--- Assigned task ---
Take each line of the entries below that contains "attempts" and copy it.

--- Data records ---
—————

Definition set_trace (t : list event) (w : world) : world :=
  World (sharedBrowser w) (connected w) (launches w) (contexts w)
        (open_contexts w) (state_file w) (dirs w) (files w) t.

Definition emit (e : event) : M unit :=
  modify (fun w => set_trace (trace w ++ [e]) w).

Definition set_sharedBrowser (b : option browser) (w : world) : world :=
  World b (connected w) (launches w) (contexts w)
        (open_contexts w) (state_file w) (dirs w) (files w) (trace w).

Definition set_connected (l : list browser) (w : world) : world :=
  World (sharedBrowser w) l (launches w) (contexts w)
        (open_contexts w) (state_file w) (dirs w) (files w) (trace w).

Definition set_launches (n : nat) (w : world) : world :=
  World (sharedBrowser w) (connected w) n (contexts w)
        (open_contexts w) (state_file w) (dirs w) (files w) (trace w).

Definition set_contexts (n : nat) (w : world) : world :=
  World (sharedBrowser w) (connected w) (launches w) n
        (open_contexts w) (state_file w) (dirs w) (files w) (trace w).

Definition set_open_contexts (l : list context) (w : world) : world :=
  World (sharedBrowser w) (connected w) (launches w) (contexts w)
        l (state_file w) (dirs w) (files w) (trace w).

Definition set_state_file (s : snapshot) (w : world) : world :=
  World (sharedBrowser w) (connected w) (launches w) (contexts w)
        (open_contexts w) s (dirs w) (files w) (trace w).

Definition set_fs (d : list jsstring) (f : list (jsstring * list N))
           (w : world) : world :=
  World (sharedBrowser w) (connected w) (launches w) (contexts w)
        (open_contexts w) (state_file w) d f (trace w).

Declare Scope js_scope.
Notation "x <- m ;; k" := (bind m (fun x => k))
  (at level 61, m at next level, right associativity) : js_scope.
Notation "m ;; k" := (bind m (fun _ => k))
  (at level 61, right associativity) : js_scope.

End World.

(** ** [src/services/aipptDownloader.js] run by one request at a time *)

Module Downloader.

Import World.
Local Open Scope js_scope.

(** The label of the download control, U+7ACB U+5373 U+4E0B U+8F7D. *)
Definition label : jsstring := [31435; 21363; 19979; 36733]%N.

Definition generic_name : jsstring := js "aippt-download".

Record options := Options {
  opt_headless : option bool;      (* [None]: undefined or null *)
  opt_slowMo : option nat
}.

(** The object the exported function resolves to; [cleanup] is the closure
    over [tmpDir]. *)
Record artifact := Artifact {
  filePath : jsstring;
  filename : jsstring;
  cleanup : M unit
}.

(** [options.headless ?? (headlessEnv ? headlessEnv !== 'false' : true)] *)
Definition headless_flag (o : options) (headlessEnv : option jsstring) : bool :=
  match opt_headless o with
  | Some b => b
  | None =>
      match headlessEnv with
      | Some v => if truthy v then negb (str_eqb v (js "false")) else true
      | None => true
      end
  end.

(** [options.slowMo ?? 0] *)
Definition slowMo_value (o : options) : nat :=
  match opt_slowMo o with
  | Some n => n
  | None => 0
  end.

(** [!value] for an environment variable. *)
Definition missing (v : option jsstring) : bool :=
  match v with
  | Some s => negb (truthy s)
  | None => true
  end.

(** [headers[name]] *)
Fixpoint header (name : jsstring) (hs : list (jsstring * jsstring))
  : option jsstring :=
  match hs with
  | [] => None
  | (k, v) :: hs' => if str_eqb k name then Some v else header name hs'
  end.

(** [headers['content-disposition'] || headers['Content-Disposition']] *)
Definition disposition (r : response) : option jsstring :=
  or_undef (header (js "content-disposition") (headers r))
           (header (js "Content-Disposition") (headers r)).

(** The predicate handed to [page.waitForResponse] (lines 110-119). *)
Definition is_file_response (r : response) : bool :=
  match disposition r with
  | Some disp =>
      if truthy disp && Regex.re_attachment disp then true
      else Regex.re_file_url (url r)
  | None => Regex.re_file_url (url r)
  end.

Section Program.

Variable E : env.

Definition isConnected (w : world) (b : browser) : bool :=
  existsb (Nat.eqb b) (connected w).

(** The ['disconnected'] handler registered on every launched browser. *)
Definition on_disconnected (b : browser) : M unit :=
  modify (fun w =>
    set_sharedBrowser None
      (set_connected (filter (fun x => negb (Nat.eqb x b)) (connected w)) w)).

(** [getSharedBrowser] (lines 9-35) when no other call is suspended in it:
    [launchingBrowser] is then null on entry, since both callbacks of a
    launch reset it before the promise settles, and lines 11-14 are skipped.
    The interleaved executions are the subject of module [Coalesce]. *)
Definition getSharedBrowser (headless : bool) (slowMo : nat) : M browser :=
  w <- get ;;
  let cached := match sharedBrowser w with
                | Some b => if isConnected w b then Some b else None
                | None => None
                end in
  match cached with
  | Some b => ret b
  | None =>
      let n := launches w in
      emit (EvLaunch headless slowMo) ;;
      modify (set_launches (S n)) ;;
      match launch E n with
      | None =>
          modify (fun w => set_sharedBrowser (Some n)
                             (set_connected (n :: connected w) w)) ;;
          ret n
      | Some e => throw e
      end
  end.

(** [fs.existsSync(stateFile)] *)
Definition existsSync_stateFile (w : world) : bool :=
  match state_file w with
  | NoFile => false
  | _ => true
  end.

(** [browser.newContext({ acceptDownloads: true, storageState: ... })].
    Playwright reads and parses the storage-state file before it asks the
    browser for a context, and rejects when the file cannot be parsed. *)
Definition browser_newContext (b : browser) : M context :=
  w <- get ;;
  let n := contexts w in
  emit (EvNewContext b (existsSync_stateFile w)) ;;
  modify (set_contexts (S n)) ;;
  match state_file w with
  | Corrupt => throw (Rejection "Error reading storage state"%string)
  | _ =>
      match newContext E n with
      | ContextCreated =>
          modify (fun w => set_open_contexts (n :: open_contexts w) w) ;;
          ret n
      | ContextFails e => throw e
      | BrowserGone e => on_disconnected b ;; throw e
      end
  end.

(** [openContextWithRetry] (lines 57-66). *)
Definition openContextWithRetry (b : browser) (headless : bool) (slowMo : nat)
  : M context :=
  c <- try_catch (browser_newContext b)
         (fun _ => b' <- getSharedBrowser headless slowMo ;;
                   browser_newContext b') ;;
  check (newPage E) ;;
  emit (EvNewPage c) ;;
  ret c.

(** [context.close().catch(() => {})] *)
Definition close_context (c : context) : M unit :=
  emit (EvCloseContext c) ;;
  match close E with
  | None =>
      modify (fun w =>
        set_open_contexts
          (filter (fun x => negb (Nat.eqb x c)) (open_contexts w)) w)
  | Some _ => ret tt
  end.

(** [waitForPageSettled] (lines 78-83): every wait in it is guarded. *)
Definition waitForPageSettled (extraDelayMs : nat) : M unit :=
  emit (EvSettle extraDelayMs).

Definition candidates : list selector :=
  [SelTrackedLabelled; SelTracked; SelButtonLabelled; SelAnchorLabelled;
   SelGradient; SelMl3].

(** The [for (const sel of candidates)] loop (lines 123-146).  The guarded
    scroll, the guarded wait for visibility and the text read whose test has
    an empty body leave no mark. *)
Fixpoint click_candidates (pg : page) (sels : list selector) : M bool :=
  match sels with
  | [] => ret false
  | sel :: rest =>
      n <- lift (count pg sel) ;;
      if 0 <? n then
        emit (EvClick sel false) ;;
        match click pg sel false with
        | None => ret true
        | Some _ =>
            emit (EvClick sel true) ;;
            match click pg sel true with
            | None => ret true
            | Some _ => click_candidates pg rest
            end
        end
      else click_candidates pg rest
  end.

Definition last_resort_selectors : list selector :=
  [SelTracked; SelGradient; SelMl3].

(** The function evaluated in the page (lines 149-165). *)
Fixpoint query_and_click (pg : page) (sels : list selector) : M bool :=
  match sels with
  | [] => ret false
  | s :: rest =>
      match querySelector pg s with
      | Some text =>
          if includes label text
          then emit (EvEvaluateClick s) ;; ret true
          else query_and_click pg rest
      | None => query_and_click pg rest
      end
  end.

(** The first response the listener's predicate accepts. *)
Definition responseListener (pg : page) : option response :=
  find is_file_response (responses pg).

(** Lines 173-185, entered when the download listener gave nothing: the
    download found in the popup, at once or after the click in it. *)
Definition popup_path (pg : page) : M (option download) :=
  match popup_event pg with
  | Some pop =>
      match popup_download pop with
      | Some d => ret (Some d)
      | None =>
          n <- lift (popup_count pop) ;;
          if 0 <? n
          then emit EvPopupClick ;; ret (popup_click_download pop)
          else ret None
      end
  | None => ret None
  end.

(** Lines 120-167: the search for the control and the click. *)
Definition search_and_click (pg : page) : M unit :=
  clicked <- click_candidates pg candidates ;;
  clicked <- (if clicked : bool then ret true
              else check (evaluate pg) ;;
                   query_and_click pg last_resort_selectors) ;;
  if negb clicked
  then throw (Error "未找到“立即下载”按钮"%string)
  else ret tt.

(** Lines 168-190: what the three listeners armed at lines 107-119 resolved
    to, taken in turn. *)
Definition resolve_signal (pg : page) : M (option signal) :=
  emit (EvWait 250) ;;
  check (waitForTimeout pg) ;;
  match download_event pg with
  | Some d => ret (Some (IsDownload d))
  | None =>
      download <- popup_path pg ;;
      match download with
      | Some d => ret (Some (IsDownload d))
      | None => ret (option_map IsResponse (responseListener pg))
      end
  end.

(** [clickImmediateDownload] (lines 96-191). *)
Definition clickImmediateDownload (pg : page) : M (option signal) :=
  waitForPageSettled 150 ;;
  search_and_click pg ;;
  resolve_signal pg.

(** The retry loops (lines 198-203 and 227-232) over the attempts left. *)
Fixpoint retry (settle_ms : nat) (attempts : list nat) : M (option signal) :=
  match attempts with
  | [] => ret None
  | i :: rest =>
      download <- try_catch (clickImmediateDownload (attempt_page E i))
                            (fun _ => ret None) ;;
      match download with
      | Some s => ret (Some s)
      | None => waitForPageSettled settle_ms ;; retry settle_ms rest
      end
  end.

(** Login detection (lines 89-94); both counts are answered by one page
    snapshot. *)
Definition loginRegisterBtn : M selector :=
  n <- lift (count (login_page E) SelLoginRegister) ;;
  ret (if n =? 0 then SelLoginAndRegister else SelLoginRegister).

(** A click followed by [.catch(() => {})]. *)
Definition click_guarded (s : selector) : M unit :=
  try_catch (emit (EvClick s false) ;; check (click (login_page E) s false))
            (fun _ => ret tt).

—————

--- Answer box ---
(** The retry loops (lines 198-203 and 227-232) over the attempts left. *)
Fixpoint retry (settle_ms : nat) (attempts : list nat) : M (option signal) :=
  match attempts with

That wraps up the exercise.